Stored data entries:
(** X13. The image goes to the vision model as a data URI: a text that
    already starts with [data:] is sent as it is, any other is sent after
    [data:image/png;base64,]; and the size check of the route, applied to
    the URL built for such a raw text, measures the raw text again. *)
Theorem vision_image_url (image : string) :
  exists url,
    vision_messages image = [ {| role := "user"; content := ImageAndText url VisionPrompt |} ]
    /\ JsString.startsWith url "data:" = true
    /\ (JsString.startsWith image "data:" = true -> url = image)
    /\ (JsString.startsWith image "data:" = false ->
        url = "data:image/png;base64," ++ image /\ strip_data_uri url = image).
Proof.
  unfold vision_messages. destruct (JsString.startsWith image "data:") eqn:E.
  - exists image. repeat split; try done.
  - exists ("data:image/png;base64," ++ image). repeat split; done.
Qed.

Lemma vision_image_url_witness :
  exists url,
    vision_messages "iVBORw0KGgo="
    = [ {| role := "user"; content := ImageAndText url VisionPrompt |} ]
    /\ JsString.startsWith url "data:" = true
    /\ (JsString.startsWith "iVBORw0KGgo=" "data:" = true -> url = "iVBORw0KGgo=")
    /\ (JsString.startsWith "iVBORw0KGgo=" "data:" = false ->
        url = "data:image/png;base64," ++ "iVBORw0KGgo="
        /\ strip_data_uri url = "iVBORw0KGgo=").
Proof. apply (vision_image_url "iVBORw0KGgo="). Defined.

(** ** The route of typed problems *)

Lemma trim_blank t : JsString.all_space t = true -> JsString.trim t = EmptyString.
Proof.
  intros H. pose proof (Lines.trim_visible t) as Hv. rewrite H in Hv. simpl in Hv.
  by destruct (JsString.trim t).
Qed.

Lemma trim_not_blank t : JsString.all_space t = false -> JsString.trim t <> EmptyString.
Proof.
  intros H E. pose proof (Lines.trim_visible t) as Hv. by rewrite H, E in Hv.
Qed.

(** X14. With a credential, [POST /solve-text] answers 400 NO_TEXT, without
    an outbound call, whenever the [text] field is absent, is not a string,
    or is a string of white space only (the empty string included). *)
Theorem solve_text_route_rejects_blank
    (cfg : config) (req_body : parsed_body) (w : world) (tr : list request) :
  credential_configured cfg = true ->
  match field "text" req_body with
  | Some (JString t) => JsString.all_space t = true
  | _ => True
  end ->
  exists msg, solve_text_route cfg req_body w tr
              = (Ok {| status := 400; body := ErrorBody msg "NO_TEXT" |}, tr).
Proof.
  intros Hcfg Hf. unfold solve_text_route, try_catch. rewrite Hcfg. cbn [negb].
  destruct (field "text" req_body) as [[| | |t| |]|]; try (by eexists).
  rewrite (trim_blank t Hf). simpl. rewrite orb_true_r. by eexists.
Qed.

Lemma solve_text_route_rejects_blank_witness :
  (exists msg, solve_text_route sample_config (ObjectBody [("text", JString "   ")]) offline []
               = (Ok {| status := 400; body := ErrorBody msg "NO_TEXT" |}, []))
  /\ (exists msg, solve_text_route sample_config (ObjectBody [("text", JArray [])]) offline []
                  = (Ok {| status := 400; body := ErrorBody msg "NO_TEXT" |}, [])).
Proof.
  split.
  - apply (solve_text_route_rejects_blank sample_config
             (ObjectBody [("text", JString "   ")]) offline []); reflexivity.
  - apply (solve_text_route_rejects_blank sample_config
             (ObjectBody [("text", JArray [])]) offline []); [reflexivity|exact I].
Defined.

Lemma solve_text_route_valid cfg req_body t w tr :
  credential_configured cfg = true ->
  field "text" req_body = Some (JString t) ->
  JsString.all_space t = false ->
  solve_text_route cfg req_body w tr
  = match solveFromText (JsString.trim t) w tr with
    | (Ok s, tr') => (Ok {| status := 200; body := SolutionBody s |}, tr')
    | (Throw e, tr') =>
        (Ok {| status := 500;
               body := ErrorBody (message_of (engine w) e) "PROCESSING_ERROR" |}, tr')
    end.
Proof.
  intros Hcfg Hf Hb. unfold solve_text_route, try_catch. rewrite Hcfg, Hf. cbn [negb].
  pose proof (trim_not_blank t Hb) as Hne.
  assert (String.eqb t EmptyString = false) as Ht by (by destruct t).
  assert ((String.length (JsString.trim t) =? 0)%nat = false) as Hl.
  { apply Nat.eqb_neq. by destruct (JsString.trim t). }
  cbn beta iota. rewrite Ht, Hl. cbn [orb]. unfold bind at 1.
  by destruct (solveFromText (JsString.trim t) w tr) as [[s|e] tr'].
Qed.

(** X15. A text that passes the validation of [/solve-text] is trimmed and
    sent to the text model in exactly one call.  When the call returns a
    content, the answer is 200 with what [parseResponse] makes of it, the
    trimmed text being the fallback preview; when the call throws, the
    answer is 500 with the message of the error as it is and the code
    PROCESSING_ERROR. *)
Theorem solve_text_route_one_call
    (cfg : config) (req_body : parsed_body) (t : string) (w : world) (tr : list request) :
  credential_configured cfg = true ->
  field "text" req_body = Some (JString t) ->
  JsString.all_space t = false ->
  (solve_text_route cfg req_body w tr).2 = (tr ++ [text_request (JsString.trim t)])%list
  /\ (forall c tr',
         chatCompletion TEXT_LLM (text_messages (JsString.trim t)) 1200 TEXT_TIMEOUT_MS w tr
         = (Ok c, tr') ->
         exists r, parseResponse c (JsString.trim t) = Ok r
                   /\ solve_text_route cfg req_body w tr
                      = (Ok {| status := 200; body := SolutionBody r |}, tr'))
  /\ (forall e tr',
         chatCompletion TEXT_LLM (text_messages (JsString.trim t)) 1200 TEXT_TIMEOUT_MS w tr
         = (Throw e, tr') ->
         solve_text_route cfg req_body w tr
         = (Ok {| status := 500;
                  body := ErrorBody (message_of (engine w) e) "PROCESSING_ERROR" |}, tr')).
Proof.
  intros Hcfg Hf Hb. rewrite (solve_text_route_valid cfg req_body t w tr Hcfg Hf Hb).
  split; [|split].
  - pose proof (textOnlySolve_trace (JsString.trim t) w tr) as Htr.
    unfold solveFromText. by destruct (textOnlySolve _ w tr) as [[s|e] tr'].
  - intros c tr' Hc. unfold solveFromText.
    rewrite (textOnlySolve_content _ _ _ _ _ Hc).
    destruct (parseResponse_never_throws c (JsString.trim t)) as (r & Hr & _).
    exists r. by rewrite Hr.
  - intros e tr' He. unfold solveFromText.
    by rewrite (textOnlySolve_throws _ _ _ _ _ He).
Qed.

Lemma solve_text_route_one_call_witness :
  solve_text_route sample_config (ObjectBody [("text", JString "  2+2 ")])
    (scripted [Response 503 "Model is currently loading"]) []
  = (Ok {| status := 500;
           body := ErrorBody "HF API 503: Model is currently loading" "PROCESSING_ERROR" |},
     [text_request "2+2"]).
Proof.
  destruct (solve_text_route_one_call sample_config (ObjectBody [("text", JString "  2+2 ")])
              "  2+2 " (scripted [Response 503 "Model is currently loading"]) []
              eq_refl eq_refl eq_refl) as (_ & _ & Hthrow).
  apply (Hthrow (Error "HF API 503: Model is currently loading")). reflexivity.
Defined.

(** X16. When the text model answers a typed problem with prose, a content
    that is not empty and has no brace block, [/solve-text] answers 200 with
    the typed text, trimmed, as the preview, the placeholder answer, the
    lines of the prose that are not blank as the steps, and the prose as the
    explanation. *)
Theorem solve_text_route_prose
    (cfg : config) (req_body : parsed_body) (t : string) (w : world) (tr : list request)
    (c : string) :
  credential_configured cfg = true ->
  field "text" req_body = Some (JString t) ->
  JsString.all_space t = false ->
  answers w (List.length tr) (text_request (JsString.trim t)) c ->
  c <> EmptyString ->
  ~ has_brace_block c ->
  solve_text_route cfg req_body w tr
  = (Ok {| status := 200;
           body := SolutionBody (Some
             {| previewText := JString (JsString.trim t);
                answer := JString "See explanation below";
                steps := map JString
                           (List.filter (fun l => negb (JsString.all_space l))
                                        (JsString.split JsString.newline c));
                explanation := JString c |}) |},
     (tr ++ [text_request (JsString.trim t)])%list).
Proof.
  intros Hcfg Hf Hb Hans Hne Hnb.
  rewrite (solve_text_route_valid cfg req_body t w tr Hcfg Hf Hb).
  unfold solveFromText.
  rewrite (textOnlySolve_content _ _ _ _ _ (chatCompletion_answers _ _ _ _ w tr c Hans)).
  rewrite (parseResponse_no_block c _ Hne Hnb).
  unfold fallback. rewrite fallback_steps_visible.
  pose proof (trim_not_blank t Hb) as Ht.
  destruct (JsString.trim t) as [|x t'] eqn:E; [done|]. reflexivity.
Qed.

Lemma solve_text_route_prose_witness :
  solve_text_route sample_config (ObjectBody [("text", JString " 2+2 ")])
    (always (completion_body "Add the numbers. The sum is 4.")) []
  = (Ok {| status := 200;
           body := SolutionBody (Some
             {| previewText := JString "2+2";
                answer := JString "See explanation below";
                steps := [JString "Add the numbers. The sum is 4."];
                explanation := JString "Add the numbers. The sum is 4." |}) |},
     [text_request "2+2"]).
Proof.
  apply (solve_text_route_prose sample_config (ObjectBody [("text", JString " 2+2 ")])
           " 2+2 " (always (completion_body "Add the numbers. The sum is 4.")) []
           "Add the numbers. The sum is 4.").
  - reflexivity.
  - reflexivity.
  - reflexivity.
  - eexists 200%N, _, _. repeat split; reflexivity.
  - discriminate.
  - apply no_block_without_open. reflexivity.
Defined.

■ Requirement:
Please give the number of lines in the data above that include the string "always", and nothing else.

■ Written response:
2